Collected data
"""
(** ** The agent *)

Definition agent_log (st st' : AgentState * logged N) : Prop := same_log st.2 st'.2.
#[export] Instance agent_log_preorder : PreOrder agent_log.
Proof. split; [intros st; unfold agent_log; reflexivity|]. intros s1 s2 s3 H1 H2. unfold agent_log in *. by etrans. Qed.
Lemma get_state_log {E} : io_rel (E:=E) agent_log (Agent.get_state (N:=logged N)).
Proof. apply io_rel_gets, _. Qed.
Lemma set_state_log {E} s : io_rel (E:=E) agent_log (Agent.set_state (N:=logged N) s).
Proof. by intros st r st' [= _ <-]. Qed.
Lemma on_network_log {A} (m : N -> result A AgentError * N) : io_rel agent_log (Agent.on_network (beneath m)).
Proof.
  intros st r st'. unfold Agent.on_network. destruct (beneath m st.2) as [a l] eqn:H. intros [= _ <-]. by apply beneath_log in H.
Qed.
Lemma delete_log : io_rel agent_log (Agent.on_network (N:=logged N) credentials_delete).
Proof. apply on_network_log. Qed.
Lemma send_log (rq : HttpRequest V) : io_rel agent_log (Agent.send (N:=logged N) rq).
Proof.
  intros st r st'. unfold Agent.send. cbn [http_send logged_http]. destruct (beneath (http_send rq) st.2) as [a l] eqn:H.
  intros [= _ <-]. by apply beneath_log in H.
Qed.
#[local] Hint Resolve get_state_log set_state_log delete_log send_log : io.
Lemma config_log : io_rel agent_log (Agent.require_authenticated_config (N:=logged N)).
Proof. unfold Agent.require_authenticated_config. io_rel_go. Qed.
Lemma send_json_log {T} `{!Serde T} (rq : HttpRequest V) : io_rel agent_log (Agent.send_json (T:=T) (N:=logged N) rq).
Proof. unfold Agent.send_json. io_rel_go. Qed.
Lemma send_empty_log (rq : HttpRequest V) : io_rel agent_log (Agent.send_empty (N:=logged N) rq).
Proof. unfold Agent.send_empty. io_rel_go. Qed.
Lemma recording_log {A} (m : io (AgentState * logged N) AgentError A) : io_rel agent_log m -> io_rel agent_log (Agent.recording m).
Proof.
  intros Hm. unfold Agent.recording, Agent.mark_online, Agent.record_error, Agent.record_non_authoritative_error, Agent.with_connection.
  apply io_rel_bind; [apply _|by apply io_rel_try|]. intros [a|e]; io_rel_go.
Qed.
End log.
#[export] Hint Resolve config_log send_json_log send_empty_log recording_log : io.
(** Proves [io_rel agent_log] of a call of the agent. *)
Ltac agent_log_go := repeat (first [apply recording_log | io_rel_step]).

(** * The office *)

Section office.
Context {N DB : Type}.
(** The uploads that are made satisfy [P]. *)
Definition uploads_only (P : Upload -> Prop) (st st' : office (logged N) DB) : Prop :=
  exists new, lg_uploads st'.1.2 = lg_uploads st.1.2 ++ new /\ Forall P new.
#[export] Instance uploads_only_preorder P : PreOrder (uploads_only P).
Proof.
  split; [intros st; exists []; by rewrite app_nil_r|]. intros s1 s2 s3 (n1 & H1 & H2) (n2 & H3 & H4).
  exists (n1 ++ n2). rewrite H3, H1, app_assoc. split; [done|]. by apply Forall_app.
Qed.
Lemma uploads_none P (st st' : office (logged N) DB) : same_log st.1.2 st'.1.2 -> uploads_only P st st'.
Proof. intros H. exists []. by rewrite app_nil_r. Qed.
Lemma uploads_mono (P Q : Upload -> Prop) (st st' : office (logged N) DB) : (forall u, P u -> Q u) -> uploads_only P st st' -> uploads_only Q st st'.
Proof. intros H (new & H1 & H2). exists new. split; [done|]. eapply Forall_impl; [exact H2|exact H]. Qed.

Lemma on_agent_uploads P {A} (m : io (AgentState * logged N) AgentError A) :
  io_rel agent_log m -> io_rel (uploads_only P) (on_agent (DB:=DB) m).
Proof. intros Hm st r st' (r0 & a & H & _ & ->)%on_agent_run. apply uploads_none. by apply Hm in H. Qed.
Lemma on_roots_uploads P {A} (m : io (RootStore * world DB) string A) : io_rel (uploads_only P) (on_roots (N:=logged N) m).
Proof. intros st r st' (s & _ & ->)%on_roots_run. by apply uploads_none. Qed.
Lemma on_machine_uploads P {A} (m : io (world DB) string A) : io_rel (uploads_only P) (on_machine (N:=logged N) m).
Proof. intros st r st' (w & _ & ->)%on_machine_run. by apply uploads_none. Qed.
Lemma look_uploads P meanwhile {E A} k (g : tree -> result A E) : io_rel (uploads_only P) (FileTransfer.look (N:=logged N) (DB:=DB) meanwhile k g).
Proof. unfold FileTransfer.look. intros st r st' (w & _ & ->)%zoom_run. by apply uploads_none. Qed.
Lemma keys_uploads P {A} (m : io (logged N) string A) :
  io_rel same_log m -> io_rel (uploads_only P) (FileTransfer.on_network (DB:=DB) m).
Proof. unfold FileTransfer.on_network. intros Hm st r st' (n & H & ->)%zoom_run. apply uploads_none. by apply Hm in H. Qed.
End office.
#[export] Hint Resolve on_roots_uploads on_machine_uploads look_uploads : io.

(** * What leaves the machine for the cache: the encrypted content of files the policy allows. *)

Section uploads.
Context {N V DB : Type} `{!SqlDb DB, !SqlTx DB, !SqlCount DB, net : !Http N V, creds : !CredentialStore N, values : !JsonValue V}.
Context `{uploader : !Uploader N, keys : !CacheKeys N, errors : !Serde ServerErrorResponse, works : !WorkCodecs V, files : !FileCodecs V}.
Context `{payloads : !PayloadCodecs V, responses : !ResponseCodecs V, caches : !CacheCodecs V}.
Context `{parser : !UrlParser, hash : !Sha256, cipher : !Aes, materials : !Serde SmartCacheKeyMaterial}.
Context (status_text : Z -> string) (meanwhile : nat -> world DB -> world DB).
Abbreviation state := (office (logged N) DB).
Implicit Types (st : state).

(** ** The calls of the server upload nothing *)

Lemma policy_log room : io_rel agent_log (AgentFiles.smart_cache_policy (N:=logged N) (V:=V) room).
Proof. unfold AgentFiles.smart_cache_policy. agent_log_go. Qed.
Lemma submit_log key room candidates : io_rel agent_log (AgentFiles.submit_smart_cache_candidates (N:=logged N) (V:=V) key room candidates).
Proof. unfold AgentFiles.submit_smart_cache_candidates. agent_log_go. Qed.
Lemma cancel_log id : io_rel agent_log (AgentFiles.cancel_smart_cache_reservation (N:=logged N) (V:=V) id).
Proof. unfold AgentFiles.cancel_smart_cache_reservation. agent_log_go. Qed.
Lemma complete_log id key size sha score pin meta :
  io_rel agent_log (Agent.complete_smart_cache_upload (N:=logged N) (V:=V) id key size sha score pin meta).
Proof. unfold Agent.complete_smart_cache_upload. agent_log_go. Qed.
Lemma fill_log n : io_rel same_log (CacheCrypto.fill (N:=logged N) n).
Proof.
  intros l r l'. unfold CacheCrypto.fill. destruct (fill_bytes n l) as [b l1] eqn:H. intros [= _ <-]. by apply beneath_log in H.
Qed.
Lemma keys_log : io_rel same_log (CacheCrypto.load_or_create_key_material (N:=logged N)).
Proof.
  intros l r l'. unfold CacheCrypto.load_or_create_key_material.
  destruct (keyring_entry l) as [[] l1] eqn:H1; apply beneath_log in H1; [|by intros [= _ <-]].
  destruct (keyring_get l1) as [[[t|]|e] l2] eqn:H2; apply beneath_log in H2; try by (intros [= _ <-]; etrans).
  intros H. etrans; [exact H1|]. etrans; [exact H2|]. refine ((_ : io_rel same_log _) _ _ _ H). apply io_rel_bind; [apply _|..].
  - unfold CacheCrypto.generate_key_material. apply io_rel_bind; [apply _|apply fill_log|]. intros key.
    apply io_rel_bind; [apply _|apply fill_log|]. intros id. apply io_rel_ret, _.
  - intros m l3 r3 l3'. destruct (keyring_set _ l3) as [[u|e] l4] eqn:H4; apply beneath_log in H4; by intros [= _ <-].
Qed.

(** ** An upload *)

(** What an encryption at the [k]-th look makes of [path]: the key is the one of the
    keyring, the nonce is fresh, the content is what the file holds at that look. *)
Definition encrypts (k : nat) (path : string) (size : Z) st (bytes : string) : Prop :=
  exists material n key nonce n' content ciphertext,
    CacheCrypto.load_or_create_key_material st.1.2 = (Ok material, n) /\
    CacheCrypto.decode_hex_array CacheCrypto.KEY_BYTES (km_key_hex material) = Ok key /\
    CacheCrypto.fill CacheCrypto.NONCE_BYTES n = (Ok nonce, n') /\
    content_at (w_fs (meanwhile k (machine_of st))) path = Some content /\ slen content = size /\
    aes256_gcm_encrypt key nonce content = Some ciphertext /\ bytes = CacheCrypto.ENVELOPE_MAGIC +:+ nonce +:+ ciphertext.
(** An upload for a reservation, of the candidate that it names: at the [k]-th look its path
    in the folder still leads to a file of the same version, and what is encrypted at the
    next look goes to the address of the reservation, at the size it reserved. *)
Definition reserved_upload (k : nat) (root : string) (candidates : gmap (string * string) PreparedCacheCandidate)
    (reservation : AgentSmartCacheReservation) st (c : PreparedCacheCandidate) (u : Upload) : Prop :=
  let w := meanwhile k (machine_of st) in
  candidates !! (cv_source_relative_path reservation, cv_source_version_hash reservation) = Some c /\
  cv_upload_url reservation = Some (up_url u) /\ cv_size_bytes reservation = up_length u /\ up_length u = slen (up_body u) /\
  (exists current, checked_source (w_fs w) root (sa_relative_path (pc_local c)) current /\
    vs_source_version current = vs_source_version (pc_source c)) /\
  encrypts (k + 1) (vs_resolved_path (pc_source c)) (fv_size_bytes (vs_source_version (pc_source c))) (st.1, (st.2.1, w)) (up_body u).

Lemma encrypt_run k path size st e st' :
  CacheCrypto.encrypt_smart_cache_file (N:=logged N) meanwhile k path size st = (Ok e, st') ->
  encrypts k path size st (eo_bytes e) /\ eo_size_bytes e = slen (eo_bytes e).
Proof.
  intros (material & st1 & H1 & H)%io_bind_ok. apply zoom_run in H1 as (n1 & H1 & ->).
  apply io_bind_ok in H as (key & st2 & H2 & H). injection H2 as H2 <-.
  apply io_bind_ok in H as (nonce & st3 & H3 & H). apply zoom_run in H3 as (n3 & H3 & ->).
  apply io_bind_ok in H as (content & st4 & H4 & H). apply io_map_err_ok, look_run in H4 as [-> H4].
  destruct (slen content =? size)%Z eqn:Hs; [|done]. apply Z.eqb_eq in Hs.
  injection H as H _. unfold CacheCrypto.encrypt_smart_cache_bytes_with_key in H. destruct (slen _ <? 16)%Z; [done|].
  destruct (aes256_gcm_encrypt key nonce content) as [ciphertext|] eqn:Hc; [|done]. injection H as <-. split; [|done].
  exists material, n1, key, nonce, n3, content, ciphertext. split_and!; try done. unfold content_at, files_of, machine_of in *. simpl in *. by rewrite <- H4.
Qed.
Lemma encrypt_uploads P k path size :
  io_rel (uploads_only P) (CacheCrypto.encrypt_smart_cache_file (N:=logged N) (DB:=DB) meanwhile k path size).
Proof.
  unfold CacheCrypto.encrypt_smart_cache_file. io_rel_go.
  - apply keys_uploads, keys_log.
  - apply keys_uploads, fill_log.
Qed.
Lemma put_uploads url body st r st' :
  FileTransfer.put_upload_bytes status_text url body st = (r, st') ->
  exists u, lg_uploads st'.1.2 = lg_uploads st.1.2 ++ [u] /\ up_url u = url /\ up_length u = slen body /\ up_body u = body.
Proof.
  unfold FileTransfer.put_upload_bytes, FileTransfer.on_network, zoom, io_bind.
  destruct (upload_put url (slen body) body st.1.2) as [a l] eqn:Hput. unfold upload_put, logged_uploader in Hput.
  destruct (upload_put url (slen body) body (lg_net st.1.2)) as [a' n] in Hput. injection Hput as <- <-.
  destruct a' as [status|]; [destruct (is_success status)|]; intros [= _ <-]; exists (mkUpload url (slen body) body); by split_and!.
Qed.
"""
# [Task item]
Starting at the first line of the records above, please copy every line exactly through the line containing "Proof. by intros st r st' [= _ <-]. Qed.", and stop there.

# [Solution below]
(** ** The agent *)

Definition agent_log (st st' : AgentState * logged N) : Prop := same_log st.2 st'.2.
#[export] Instance agent_log_preorder : PreOrder agent_log.
Proof. split; [intros st; unfold agent_log; reflexivity|]. intros s1 s2 s3 H1 H2. unfold agent_log in *. by etrans. Qed.
Lemma get_state_log {E} : io_rel (E:=E) agent_log (Agent.get_state (N:=logged N)).
Proof. apply io_rel_gets, _. Qed.
Lemma set_state_log {E} s : io_rel (E:=E) agent_log (Agent.set_state (N:=logged N) s).
Proof. by intros st r st' [= _ <-]. Qed.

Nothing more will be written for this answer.